(Study material begins)

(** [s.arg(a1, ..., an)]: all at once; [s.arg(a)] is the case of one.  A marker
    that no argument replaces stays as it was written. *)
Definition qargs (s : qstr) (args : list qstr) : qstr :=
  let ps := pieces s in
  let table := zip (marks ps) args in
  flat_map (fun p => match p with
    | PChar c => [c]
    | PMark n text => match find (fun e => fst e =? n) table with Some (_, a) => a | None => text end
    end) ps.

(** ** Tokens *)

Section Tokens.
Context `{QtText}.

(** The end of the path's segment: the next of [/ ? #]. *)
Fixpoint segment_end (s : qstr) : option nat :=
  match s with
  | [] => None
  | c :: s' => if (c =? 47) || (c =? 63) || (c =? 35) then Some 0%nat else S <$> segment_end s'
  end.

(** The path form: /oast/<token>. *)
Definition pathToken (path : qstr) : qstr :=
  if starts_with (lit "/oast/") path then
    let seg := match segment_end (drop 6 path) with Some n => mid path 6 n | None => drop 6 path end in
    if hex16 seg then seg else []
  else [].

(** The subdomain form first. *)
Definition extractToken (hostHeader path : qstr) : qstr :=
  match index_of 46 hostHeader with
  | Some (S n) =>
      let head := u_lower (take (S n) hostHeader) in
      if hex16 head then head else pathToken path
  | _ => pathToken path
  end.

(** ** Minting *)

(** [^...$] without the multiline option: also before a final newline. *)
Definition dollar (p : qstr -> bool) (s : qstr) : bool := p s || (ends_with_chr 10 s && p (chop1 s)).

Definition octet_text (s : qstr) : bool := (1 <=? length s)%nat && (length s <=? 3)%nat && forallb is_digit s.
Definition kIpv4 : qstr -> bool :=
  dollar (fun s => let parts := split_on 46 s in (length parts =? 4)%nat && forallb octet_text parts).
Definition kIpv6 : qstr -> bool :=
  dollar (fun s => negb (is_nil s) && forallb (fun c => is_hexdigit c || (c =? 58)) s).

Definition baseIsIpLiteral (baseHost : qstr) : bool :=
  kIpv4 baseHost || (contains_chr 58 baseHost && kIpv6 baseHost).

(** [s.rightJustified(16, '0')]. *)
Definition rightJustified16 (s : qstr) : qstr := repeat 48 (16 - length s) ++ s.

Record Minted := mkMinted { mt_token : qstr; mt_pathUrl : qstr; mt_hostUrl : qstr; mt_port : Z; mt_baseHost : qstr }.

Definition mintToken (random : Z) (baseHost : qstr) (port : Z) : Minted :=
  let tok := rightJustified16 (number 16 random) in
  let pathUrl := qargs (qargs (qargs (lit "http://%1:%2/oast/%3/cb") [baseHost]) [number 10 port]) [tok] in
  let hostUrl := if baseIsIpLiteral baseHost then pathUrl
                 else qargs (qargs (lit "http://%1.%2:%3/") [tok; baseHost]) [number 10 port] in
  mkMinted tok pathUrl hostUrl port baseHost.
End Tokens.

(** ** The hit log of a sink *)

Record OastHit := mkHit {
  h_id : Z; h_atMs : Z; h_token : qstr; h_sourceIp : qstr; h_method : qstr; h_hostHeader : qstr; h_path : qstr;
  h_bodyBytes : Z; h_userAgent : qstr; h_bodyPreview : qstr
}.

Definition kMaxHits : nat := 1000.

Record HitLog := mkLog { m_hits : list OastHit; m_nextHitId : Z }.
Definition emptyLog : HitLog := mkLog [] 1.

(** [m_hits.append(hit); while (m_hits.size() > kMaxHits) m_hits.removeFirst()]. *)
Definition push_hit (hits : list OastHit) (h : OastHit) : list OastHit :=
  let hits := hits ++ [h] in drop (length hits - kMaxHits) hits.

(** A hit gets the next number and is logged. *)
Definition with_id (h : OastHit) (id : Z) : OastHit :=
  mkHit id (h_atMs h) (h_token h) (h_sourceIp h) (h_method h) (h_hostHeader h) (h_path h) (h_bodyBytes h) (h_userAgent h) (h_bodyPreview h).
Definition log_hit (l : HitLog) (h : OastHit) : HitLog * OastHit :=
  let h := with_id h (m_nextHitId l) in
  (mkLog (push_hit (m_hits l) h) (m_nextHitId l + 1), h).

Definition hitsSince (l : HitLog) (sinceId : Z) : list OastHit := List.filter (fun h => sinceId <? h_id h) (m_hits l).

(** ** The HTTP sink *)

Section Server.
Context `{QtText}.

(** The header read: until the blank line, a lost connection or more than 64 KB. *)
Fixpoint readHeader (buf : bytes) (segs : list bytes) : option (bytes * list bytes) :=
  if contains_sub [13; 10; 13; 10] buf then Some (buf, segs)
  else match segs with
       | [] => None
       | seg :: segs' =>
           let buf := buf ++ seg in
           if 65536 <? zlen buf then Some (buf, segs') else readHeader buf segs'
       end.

(Study material ends)
(Study material begins)

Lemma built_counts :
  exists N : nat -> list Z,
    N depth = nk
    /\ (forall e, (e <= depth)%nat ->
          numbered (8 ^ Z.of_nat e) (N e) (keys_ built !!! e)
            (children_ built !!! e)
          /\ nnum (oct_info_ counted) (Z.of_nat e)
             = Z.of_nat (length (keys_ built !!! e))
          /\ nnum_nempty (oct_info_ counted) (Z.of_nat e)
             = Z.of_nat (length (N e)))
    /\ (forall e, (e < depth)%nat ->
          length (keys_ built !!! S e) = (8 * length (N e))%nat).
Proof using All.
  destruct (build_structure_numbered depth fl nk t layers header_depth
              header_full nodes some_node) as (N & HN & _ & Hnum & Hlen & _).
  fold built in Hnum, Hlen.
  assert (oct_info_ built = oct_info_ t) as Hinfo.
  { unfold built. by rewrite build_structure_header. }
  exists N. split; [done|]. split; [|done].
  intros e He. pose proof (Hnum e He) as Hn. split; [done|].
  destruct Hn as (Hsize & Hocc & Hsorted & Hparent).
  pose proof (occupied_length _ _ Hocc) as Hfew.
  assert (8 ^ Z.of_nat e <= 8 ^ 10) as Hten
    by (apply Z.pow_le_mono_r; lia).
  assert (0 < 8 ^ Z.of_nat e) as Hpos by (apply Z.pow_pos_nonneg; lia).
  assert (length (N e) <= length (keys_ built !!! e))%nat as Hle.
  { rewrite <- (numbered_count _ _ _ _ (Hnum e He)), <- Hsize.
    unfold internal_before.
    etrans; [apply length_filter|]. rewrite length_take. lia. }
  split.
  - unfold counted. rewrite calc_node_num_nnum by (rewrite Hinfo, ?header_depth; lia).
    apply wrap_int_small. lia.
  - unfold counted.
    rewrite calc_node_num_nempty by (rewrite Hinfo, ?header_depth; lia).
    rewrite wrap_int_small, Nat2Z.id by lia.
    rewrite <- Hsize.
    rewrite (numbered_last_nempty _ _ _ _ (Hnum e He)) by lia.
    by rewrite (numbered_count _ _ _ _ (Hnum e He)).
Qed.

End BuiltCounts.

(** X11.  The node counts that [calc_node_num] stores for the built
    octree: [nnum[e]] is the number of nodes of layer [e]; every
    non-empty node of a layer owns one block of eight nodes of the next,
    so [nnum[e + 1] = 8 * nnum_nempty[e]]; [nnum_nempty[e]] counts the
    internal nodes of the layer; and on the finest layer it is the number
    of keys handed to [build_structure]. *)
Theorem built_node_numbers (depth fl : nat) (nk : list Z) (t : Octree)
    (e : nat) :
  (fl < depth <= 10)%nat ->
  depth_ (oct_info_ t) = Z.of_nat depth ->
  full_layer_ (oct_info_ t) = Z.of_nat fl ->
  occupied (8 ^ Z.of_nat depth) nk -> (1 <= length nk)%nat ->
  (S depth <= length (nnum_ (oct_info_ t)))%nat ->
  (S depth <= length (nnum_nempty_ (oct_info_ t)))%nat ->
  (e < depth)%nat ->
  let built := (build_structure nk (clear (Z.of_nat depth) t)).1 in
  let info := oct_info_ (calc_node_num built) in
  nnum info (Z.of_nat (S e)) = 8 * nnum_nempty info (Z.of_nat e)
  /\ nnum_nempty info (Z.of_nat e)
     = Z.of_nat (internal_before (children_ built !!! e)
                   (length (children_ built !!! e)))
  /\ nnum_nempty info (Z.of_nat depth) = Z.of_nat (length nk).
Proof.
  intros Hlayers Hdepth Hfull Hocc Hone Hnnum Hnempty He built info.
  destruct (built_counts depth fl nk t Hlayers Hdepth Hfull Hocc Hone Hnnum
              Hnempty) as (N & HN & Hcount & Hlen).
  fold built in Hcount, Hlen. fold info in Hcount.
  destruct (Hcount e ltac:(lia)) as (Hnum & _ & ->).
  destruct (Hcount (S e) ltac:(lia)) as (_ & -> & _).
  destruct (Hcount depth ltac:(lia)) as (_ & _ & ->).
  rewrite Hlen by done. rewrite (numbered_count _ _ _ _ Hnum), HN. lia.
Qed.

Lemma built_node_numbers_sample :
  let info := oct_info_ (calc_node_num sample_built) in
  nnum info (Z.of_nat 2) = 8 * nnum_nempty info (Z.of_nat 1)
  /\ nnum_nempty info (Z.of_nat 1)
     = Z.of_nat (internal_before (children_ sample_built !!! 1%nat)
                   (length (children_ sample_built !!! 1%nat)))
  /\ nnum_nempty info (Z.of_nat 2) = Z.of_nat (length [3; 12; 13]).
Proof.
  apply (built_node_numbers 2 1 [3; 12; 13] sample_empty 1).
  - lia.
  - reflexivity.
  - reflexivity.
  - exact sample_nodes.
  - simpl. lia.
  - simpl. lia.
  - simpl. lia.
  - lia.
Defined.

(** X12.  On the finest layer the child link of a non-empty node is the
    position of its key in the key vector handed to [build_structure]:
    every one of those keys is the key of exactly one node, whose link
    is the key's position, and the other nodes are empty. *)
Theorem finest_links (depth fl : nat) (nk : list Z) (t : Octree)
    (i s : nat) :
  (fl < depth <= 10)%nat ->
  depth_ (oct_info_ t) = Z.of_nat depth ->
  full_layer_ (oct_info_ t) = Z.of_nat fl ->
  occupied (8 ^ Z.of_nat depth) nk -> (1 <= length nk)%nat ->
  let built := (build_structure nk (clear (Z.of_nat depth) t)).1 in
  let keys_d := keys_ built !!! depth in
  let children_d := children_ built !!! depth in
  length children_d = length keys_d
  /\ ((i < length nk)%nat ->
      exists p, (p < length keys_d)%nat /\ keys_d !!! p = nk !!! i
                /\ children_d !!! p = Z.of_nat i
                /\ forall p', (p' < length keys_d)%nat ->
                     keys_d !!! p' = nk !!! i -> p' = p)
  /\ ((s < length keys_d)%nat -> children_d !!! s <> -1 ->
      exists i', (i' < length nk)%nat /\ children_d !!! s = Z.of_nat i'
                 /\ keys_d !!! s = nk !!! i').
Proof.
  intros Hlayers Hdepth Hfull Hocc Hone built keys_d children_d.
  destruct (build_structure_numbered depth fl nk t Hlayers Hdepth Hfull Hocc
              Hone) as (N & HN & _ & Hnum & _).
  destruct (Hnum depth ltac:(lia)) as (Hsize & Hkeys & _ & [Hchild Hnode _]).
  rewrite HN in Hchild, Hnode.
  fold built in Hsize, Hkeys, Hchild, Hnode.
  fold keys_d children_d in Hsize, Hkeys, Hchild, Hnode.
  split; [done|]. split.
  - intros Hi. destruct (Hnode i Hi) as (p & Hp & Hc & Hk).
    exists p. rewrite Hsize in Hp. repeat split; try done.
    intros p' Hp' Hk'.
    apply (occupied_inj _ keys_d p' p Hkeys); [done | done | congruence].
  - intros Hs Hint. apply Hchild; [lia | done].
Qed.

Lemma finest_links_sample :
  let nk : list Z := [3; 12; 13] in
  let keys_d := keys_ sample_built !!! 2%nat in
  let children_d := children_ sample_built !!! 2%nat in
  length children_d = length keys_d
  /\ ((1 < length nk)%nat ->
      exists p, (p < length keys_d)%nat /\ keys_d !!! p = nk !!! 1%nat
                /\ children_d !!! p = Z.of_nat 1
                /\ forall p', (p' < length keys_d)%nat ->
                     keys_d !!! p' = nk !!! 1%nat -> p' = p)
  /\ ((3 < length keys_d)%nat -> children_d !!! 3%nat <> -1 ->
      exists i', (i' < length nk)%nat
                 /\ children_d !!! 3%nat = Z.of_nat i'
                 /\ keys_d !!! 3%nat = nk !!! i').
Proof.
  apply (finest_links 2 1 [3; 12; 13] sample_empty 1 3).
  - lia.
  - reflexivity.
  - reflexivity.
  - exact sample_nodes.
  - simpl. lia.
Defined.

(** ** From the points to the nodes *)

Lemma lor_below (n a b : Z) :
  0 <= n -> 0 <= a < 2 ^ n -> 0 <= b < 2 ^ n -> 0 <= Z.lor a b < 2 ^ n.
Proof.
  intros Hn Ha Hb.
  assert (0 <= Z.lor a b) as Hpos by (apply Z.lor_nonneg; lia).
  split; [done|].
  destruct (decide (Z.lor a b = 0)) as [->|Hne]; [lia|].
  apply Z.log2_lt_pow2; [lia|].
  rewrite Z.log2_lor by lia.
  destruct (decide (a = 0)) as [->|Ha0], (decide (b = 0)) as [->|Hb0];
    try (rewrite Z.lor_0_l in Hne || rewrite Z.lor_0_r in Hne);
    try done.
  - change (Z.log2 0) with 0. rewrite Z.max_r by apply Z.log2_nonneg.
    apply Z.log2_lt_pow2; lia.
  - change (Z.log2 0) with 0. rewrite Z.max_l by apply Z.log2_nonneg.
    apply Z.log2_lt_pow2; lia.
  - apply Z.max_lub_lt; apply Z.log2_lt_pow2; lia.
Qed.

(Study material ends)
(Study material begins)

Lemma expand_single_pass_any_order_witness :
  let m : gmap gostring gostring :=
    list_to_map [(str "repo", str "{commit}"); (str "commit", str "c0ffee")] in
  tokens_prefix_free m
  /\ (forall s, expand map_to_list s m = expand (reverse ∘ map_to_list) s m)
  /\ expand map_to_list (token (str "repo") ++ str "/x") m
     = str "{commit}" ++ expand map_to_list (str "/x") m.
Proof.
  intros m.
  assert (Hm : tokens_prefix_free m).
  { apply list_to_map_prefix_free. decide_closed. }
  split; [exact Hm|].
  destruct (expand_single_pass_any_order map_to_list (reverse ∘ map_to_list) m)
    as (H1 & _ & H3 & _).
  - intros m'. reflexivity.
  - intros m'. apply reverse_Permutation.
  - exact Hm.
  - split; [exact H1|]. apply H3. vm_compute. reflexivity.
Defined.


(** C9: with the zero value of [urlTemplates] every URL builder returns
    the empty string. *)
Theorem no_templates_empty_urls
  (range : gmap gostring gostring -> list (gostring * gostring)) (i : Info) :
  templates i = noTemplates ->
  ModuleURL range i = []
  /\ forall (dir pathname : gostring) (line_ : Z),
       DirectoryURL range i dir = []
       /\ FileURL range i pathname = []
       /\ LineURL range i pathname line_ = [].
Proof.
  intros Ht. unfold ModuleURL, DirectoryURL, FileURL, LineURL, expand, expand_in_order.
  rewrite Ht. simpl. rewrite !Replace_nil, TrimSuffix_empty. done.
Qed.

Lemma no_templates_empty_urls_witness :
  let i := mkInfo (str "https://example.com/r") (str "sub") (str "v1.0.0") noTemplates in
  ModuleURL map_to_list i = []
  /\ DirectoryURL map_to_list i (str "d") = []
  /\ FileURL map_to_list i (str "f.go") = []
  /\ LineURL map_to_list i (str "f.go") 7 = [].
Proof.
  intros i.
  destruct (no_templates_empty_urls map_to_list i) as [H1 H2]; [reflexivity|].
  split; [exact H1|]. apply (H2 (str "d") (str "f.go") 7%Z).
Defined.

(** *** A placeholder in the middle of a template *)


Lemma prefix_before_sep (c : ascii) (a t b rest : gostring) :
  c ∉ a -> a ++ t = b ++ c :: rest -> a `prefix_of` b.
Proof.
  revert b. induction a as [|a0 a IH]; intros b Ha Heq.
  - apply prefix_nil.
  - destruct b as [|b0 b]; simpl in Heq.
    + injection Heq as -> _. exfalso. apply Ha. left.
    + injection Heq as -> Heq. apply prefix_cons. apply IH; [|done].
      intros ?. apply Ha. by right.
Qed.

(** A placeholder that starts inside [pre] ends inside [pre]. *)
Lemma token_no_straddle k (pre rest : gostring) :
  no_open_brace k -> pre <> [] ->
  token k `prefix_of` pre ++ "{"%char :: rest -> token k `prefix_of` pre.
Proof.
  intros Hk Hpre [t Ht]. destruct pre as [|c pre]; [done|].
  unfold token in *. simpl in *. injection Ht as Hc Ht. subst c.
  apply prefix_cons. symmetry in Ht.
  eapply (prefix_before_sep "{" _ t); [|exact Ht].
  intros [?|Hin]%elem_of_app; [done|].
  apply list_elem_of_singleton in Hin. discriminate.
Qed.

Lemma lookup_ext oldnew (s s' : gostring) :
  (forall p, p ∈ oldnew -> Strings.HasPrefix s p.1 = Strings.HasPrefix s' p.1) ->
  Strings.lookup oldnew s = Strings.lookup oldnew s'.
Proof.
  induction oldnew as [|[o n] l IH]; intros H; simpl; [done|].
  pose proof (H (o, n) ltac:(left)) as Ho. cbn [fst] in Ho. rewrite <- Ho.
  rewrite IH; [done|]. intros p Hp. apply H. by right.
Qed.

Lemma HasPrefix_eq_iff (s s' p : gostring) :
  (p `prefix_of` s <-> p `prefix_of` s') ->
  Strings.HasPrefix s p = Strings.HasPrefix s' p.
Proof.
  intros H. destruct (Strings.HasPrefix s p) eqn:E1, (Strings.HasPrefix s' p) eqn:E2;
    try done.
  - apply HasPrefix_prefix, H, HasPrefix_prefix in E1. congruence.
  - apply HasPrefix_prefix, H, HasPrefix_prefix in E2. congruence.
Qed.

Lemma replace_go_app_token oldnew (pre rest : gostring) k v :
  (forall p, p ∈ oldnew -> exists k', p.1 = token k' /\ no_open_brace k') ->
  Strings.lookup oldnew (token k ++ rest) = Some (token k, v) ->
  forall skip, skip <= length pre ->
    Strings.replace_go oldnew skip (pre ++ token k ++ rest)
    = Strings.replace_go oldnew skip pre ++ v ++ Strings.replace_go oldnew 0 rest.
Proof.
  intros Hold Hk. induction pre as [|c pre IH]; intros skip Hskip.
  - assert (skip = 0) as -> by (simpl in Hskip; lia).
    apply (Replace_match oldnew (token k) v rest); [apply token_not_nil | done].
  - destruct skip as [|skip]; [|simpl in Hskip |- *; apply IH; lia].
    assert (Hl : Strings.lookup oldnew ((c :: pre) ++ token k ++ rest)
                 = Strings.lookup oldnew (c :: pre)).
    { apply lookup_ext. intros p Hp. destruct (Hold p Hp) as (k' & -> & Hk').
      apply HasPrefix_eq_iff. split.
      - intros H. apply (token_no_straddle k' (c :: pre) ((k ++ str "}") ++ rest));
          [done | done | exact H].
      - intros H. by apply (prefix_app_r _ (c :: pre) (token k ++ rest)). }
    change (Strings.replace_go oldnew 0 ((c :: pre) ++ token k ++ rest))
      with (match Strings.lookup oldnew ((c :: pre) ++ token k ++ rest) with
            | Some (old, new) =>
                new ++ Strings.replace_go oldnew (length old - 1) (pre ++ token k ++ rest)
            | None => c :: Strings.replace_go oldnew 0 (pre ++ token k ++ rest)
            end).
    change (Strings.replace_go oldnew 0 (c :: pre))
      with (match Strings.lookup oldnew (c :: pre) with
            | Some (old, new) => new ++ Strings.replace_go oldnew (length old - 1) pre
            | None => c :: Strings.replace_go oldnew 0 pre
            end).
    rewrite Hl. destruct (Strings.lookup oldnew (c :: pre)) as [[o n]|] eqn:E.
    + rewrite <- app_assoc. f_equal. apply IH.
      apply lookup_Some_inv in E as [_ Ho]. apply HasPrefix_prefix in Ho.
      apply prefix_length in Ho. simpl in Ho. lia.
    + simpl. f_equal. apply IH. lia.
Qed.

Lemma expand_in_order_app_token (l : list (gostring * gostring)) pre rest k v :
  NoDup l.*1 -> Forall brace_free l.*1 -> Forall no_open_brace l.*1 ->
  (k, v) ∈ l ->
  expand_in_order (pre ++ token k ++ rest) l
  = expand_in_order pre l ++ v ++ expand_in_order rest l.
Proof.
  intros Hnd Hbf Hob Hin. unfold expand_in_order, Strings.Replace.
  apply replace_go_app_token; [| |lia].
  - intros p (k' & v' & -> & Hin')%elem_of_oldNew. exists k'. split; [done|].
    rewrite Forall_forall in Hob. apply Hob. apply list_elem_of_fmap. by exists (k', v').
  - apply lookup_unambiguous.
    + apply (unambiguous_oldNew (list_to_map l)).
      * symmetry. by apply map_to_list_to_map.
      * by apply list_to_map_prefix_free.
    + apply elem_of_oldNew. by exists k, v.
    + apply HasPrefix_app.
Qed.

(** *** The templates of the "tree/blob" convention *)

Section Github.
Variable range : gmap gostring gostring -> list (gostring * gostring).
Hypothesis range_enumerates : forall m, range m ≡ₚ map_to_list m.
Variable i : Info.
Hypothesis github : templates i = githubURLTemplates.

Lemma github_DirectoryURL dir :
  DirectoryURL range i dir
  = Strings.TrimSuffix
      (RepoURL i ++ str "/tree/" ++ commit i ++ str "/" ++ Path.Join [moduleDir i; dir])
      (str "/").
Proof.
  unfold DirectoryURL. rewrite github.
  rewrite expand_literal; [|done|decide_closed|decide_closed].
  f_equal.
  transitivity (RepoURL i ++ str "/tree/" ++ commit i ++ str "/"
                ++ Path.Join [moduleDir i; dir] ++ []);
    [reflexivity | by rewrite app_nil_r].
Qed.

(Study material ends)

▶ [Exercise details]:
In the data above, start at the line that has "3%nat = nk !!! i').", stop after the line that has "intros Hn Ha Hb.", and print every line in between exactly as it stands.

▶ [Solution to this problem]:
                 /\ keys_d !!! 3%nat = nk !!! i').
Proof.
  apply (finest_links 2 1 [3; 12; 13] sample_empty 1 3).
  - lia.
  - reflexivity.
  - reflexivity.
  - exact sample_nodes.
  - simpl. lia.
Defined.

(** ** From the points to the nodes *)

Lemma lor_below (n a b : Z) :
  0 <= n -> 0 <= a < 2 ^ n -> 0 <= b < 2 ^ n -> 0 <= Z.lor a b < 2 ^ n.
Proof.
  intros Hn Ha Hb.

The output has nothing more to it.